1. Spatio-temporal Metrics ¶
In this notebook, we present some functionalities to perform Geographic Object Image Analysis (GEOBIA) with Earth Observation Data Cubes produced by the Brazil Data Cube (BDC) project using the STMETRICS package.
This notebook was designed to present some functionalities of the stmetrics python package. It provides the state-of-the-art features extraction methods for Satellite Image Time Series (SITS) that can be used for remote sensing time-series image classification and analysis.
Produce reliable land use and land cover maps to support the deployment and operation of public policies is a necessity, especially when environmental management and economic development are considered. To increase the accuracy of these maps, satellite image time-series have been used, as they allow the understanding of land cover dynamics through the time.
1.1. Getting started¶
Our first step is to install the ``stmetrics``. To do this you can easily run
!pip install git+https://github.com/brazil-data-cube/stmetrics
Moreover, to use the datacube produced by the BDC project we need to install the stac.py
package. You can do it using pip.
!pip install stac.py
!pip install git+https://github.com/brazil-data-cube/stmetrics.git
[1]:
#import modules
import stac
import numpy
import pandas
import rasterio
import stmetrics
import multiprocessing as mp
import matplotlib.pyplot as plt
#This is just to remove some annoying possible warnings
import warnings
warnings.filterwarnings('ignore')
1.2. Import test image¶
Our test image is one of the datacubes produced by the Brazil Data Cube Project. To access the project products we will use the stac.py
package. It can be installed using pip.
!pip install stac.py
Along with stac we must use some utility function to build a small datacube for our test. For this we use the following functions:
Hint: the stmetrics package uses numpy, rasterio and geopandas in most of its functions. Use help or check the documentation to undestand it better https://stmetrics.readthedocs.io/en/latest/.
[2]:
import xarray
def longlat2window(lon, lat, dataset):
"""
Args:
lon (tuple): Tuple of min and max lon
lat (tuple): Tuple of min and max lat
dataset: Rasterio dataset
Returns:
rasterio.windows.Window
"""
from pyproj import Proj
from rasterio.warp import transform
from rasterio.windows import Window
p = Proj(dataset.crs)
t = dataset.transform
xmin, ymin = p(lon[0], lat[0])
xmax, ymax = p(lon[1], lat[1])
col_min, row_min = ~t * (xmin, ymin)
col_max, row_max = ~t * (xmax, ymax)
return Window.from_slices(rows=(numpy.floor(row_max), numpy.ceil(row_min)),
cols=(numpy.floor(col_min), numpy.ceil(col_max)))

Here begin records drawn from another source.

Lemma fold_set_length (g : R -> triple) (l : list R) :
  forall acc : ColorScale,
    (List.length (fold_left (fun sc st => scale_set sc st (g st)) l acc)
     <= List.length l + List.length acc)%nat.
Proof.
  induction l as [|x l IH]; intros acc; simpl; [lia|].
  specialize (IH (scale_set acc x (g x))).
  assert (H := scale_set_length acc x (g x)). lia.
Qed.

Lemma fold_set_get_total (g : R -> triple) (l : list R) (k : R) :
  scale_get (fold_left (fun sc st => scale_set sc st (g st)) l []) k
  = if in_dec Req_dec_T k l then Some (g k) else None.
Proof.
  destruct (fold_set_get g l [] k) as [Hin Hout].
  destruct (in_dec Req_dec_T k l) as [H | H]; [now apply Hin | now apply Hout].
Qed.

Section AnyConverter.

Variable Color_okhsl_to_srgb : triple -> triple.

Local Abbreviation generateColorScale :=
  (generateColorScale Color_okhsl_to_srgb).

(** X12: [generateColorScale] returns a scale exactly for the valid
    options, an empty scale for an empty array of steps, and otherwise
    throws the error of the first failed check, in the order base hue,
    chroma range, chroma order, steps. *)
Theorem generateColorScale_outcome (options : GenerateColorScaleOptions) :
  ((exists scale : ColorScale, generateColorScale options = Ok scale) <->
   validOptions options)
  /\ (validOptions options -> options.(steps) = [] ->
      generateColorScale options = Ok [])
  /\ (options.(baseHue) < 0 \/ options.(baseHue) > 360 ->
      generateColorScale options = Throw msg_baseHue)
  /\ (0 <= options.(baseHue) <= 360 ->
      options.(minChroma) < 0 \/ options.(minChroma) > 1
      \/ options.(maxChroma) < 0 \/ options.(maxChroma) > 1 ->
      generateColorScale options = Throw msg_chromaRange)
  /\ (0 <= options.(baseHue) <= 360 ->
      0 <= options.(minChroma) <= 1 -> 0 <= options.(maxChroma) <= 1 ->
      options.(minChroma) > options.(maxChroma) ->
      generateColorScale options = Throw msg_chromaOrder)
  /\ (0 <= options.(baseHue) <= 360 ->
      0 <= options.(minChroma) -> options.(minChroma) <= options.(maxChroma) ->
      options.(maxChroma) <= 1 ->
      Exists (fun step => ~ validStep step) options.(steps) ->
      generateColorScale options = Throw msg_steps).
Proof.
  split; [|split; [|split; [|split; [|split]]]].
  - split.
    + intros [scale Hs].
      destruct (Classical_Prop.classic (validOptions options)) as [Hv | Hn];
        [assumption|].
      apply invalidOptions_iff in Hn.
      destruct (generateColorScale_throws Color_okhsl_to_srgb options Hn)
        as (msg & Hm & _).
      congruence.
    + intros Hv. eexists. now apply generateColorScale_valid.
  - intros Hv He. rewrite generateColorScale_valid by assumption.
    now rewrite He.
  - intros H. unfold ColorScaleGenerator.generateColorScale. cbv zeta.
    replace (num_lt (baseHue options) 0 || num_gt (baseHue options) 360)
      with true; [reflexivity|].
    symmetry. rewrite orb_true_iff, num_lt_true, num_gt_true. tauto.
  - intros Hh H. unfold ColorScaleGenerator.generateColorScale. cbv zeta.
    now rewrite (hue_guard _ Hh), (chroma_range_guard_true _ _ H).
  - intros Hh H1 H2 H. unfold ColorScaleGenerator.generateColorScale. cbv zeta.
    rewrite (hue_guard _ Hh), (chroma_range_guard_false _ _ H1 H2).
    now replace (num_gt (minChroma options) (maxChroma options)) with true
      by (symmetry; now apply num_gt_true).
  - intros Hh H0 H1 H2 H. unfold ColorScaleGenerator.generateColorScale.
    cbv zeta. rewrite (hue_guard _ Hh).
    destruct (chroma_guard _ _ H0 H1 H2) as [-> ->].
    change (fun step : R =>
              num_lt step 0 || num_gt step 1000
              || negb (Number_isInteger step))
      with stepRejected.
    now rewrite (steps_check_true _ H).
Qed.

def file_to_da(filepath, bbox, crop=True):
import re
import numpy
import pandas
import rasterio
import xarray
from affine import Affine
from rasterio.warp import transform
#Open image as xarray.DataArray
da = xarray.open_rasterio(filepath)
#find datetime
match = re.findall(r'\d{4}-\d{2}-\d{2}', filepath)[-1]
da.coords['time'] = match
# Compute the lon/lat coordinates and build meshgrid
ny, nx = len(da['y']), len(da['x'])
x, y = numpy.meshgrid(da['x'], da['y'])
# Rasterio works with 1D arrays
lon, lat = transform(da.crs, {'init': 'EPSG:4326'}, x.flatten(), y.flatten())
lon = numpy.asarray(lon).reshape((ny, nx))
lat = numpy.asarray(lat).reshape((ny, nx))
#add spatial coordinates to xarray
da.coords['lon'] = (('y', 'x'), lon)
da.coords['lat'] = (('y', 'x'), lat)
#Crop xarray if requested
if crop == True:
#Get coordinates
w, s, e, n = bbox.split(',')
#To crop we just use where over lat/long
mask_lon = (da.lon >= float(w)) & (da.lon <= float(e))
mask_lat = (da.lat >= float(s)) & (da.lat <= float(n))
#get cropped xarray.DataArray
da = da.where(mask_lon & mask_lat, drop=True)
return da
def bdc2xray(stac, collection, bbox, time, bands=['ndvi']):
box = ",".join(str(x) for x in bbox)
collection = stac.collection(collection)
items = collection.get_items(filter={'bbox':box,'datetime':time, 'limit':1000})
list_of_datasets = []
dataset = xarray.Dataset()
#get links to images in Brazil Data Cube
for band in bands:
list_of_data_arrays = []
for item in range(len(items.features)):
dataarray = file_to_da(items.features[item].assets[band]['href'], box )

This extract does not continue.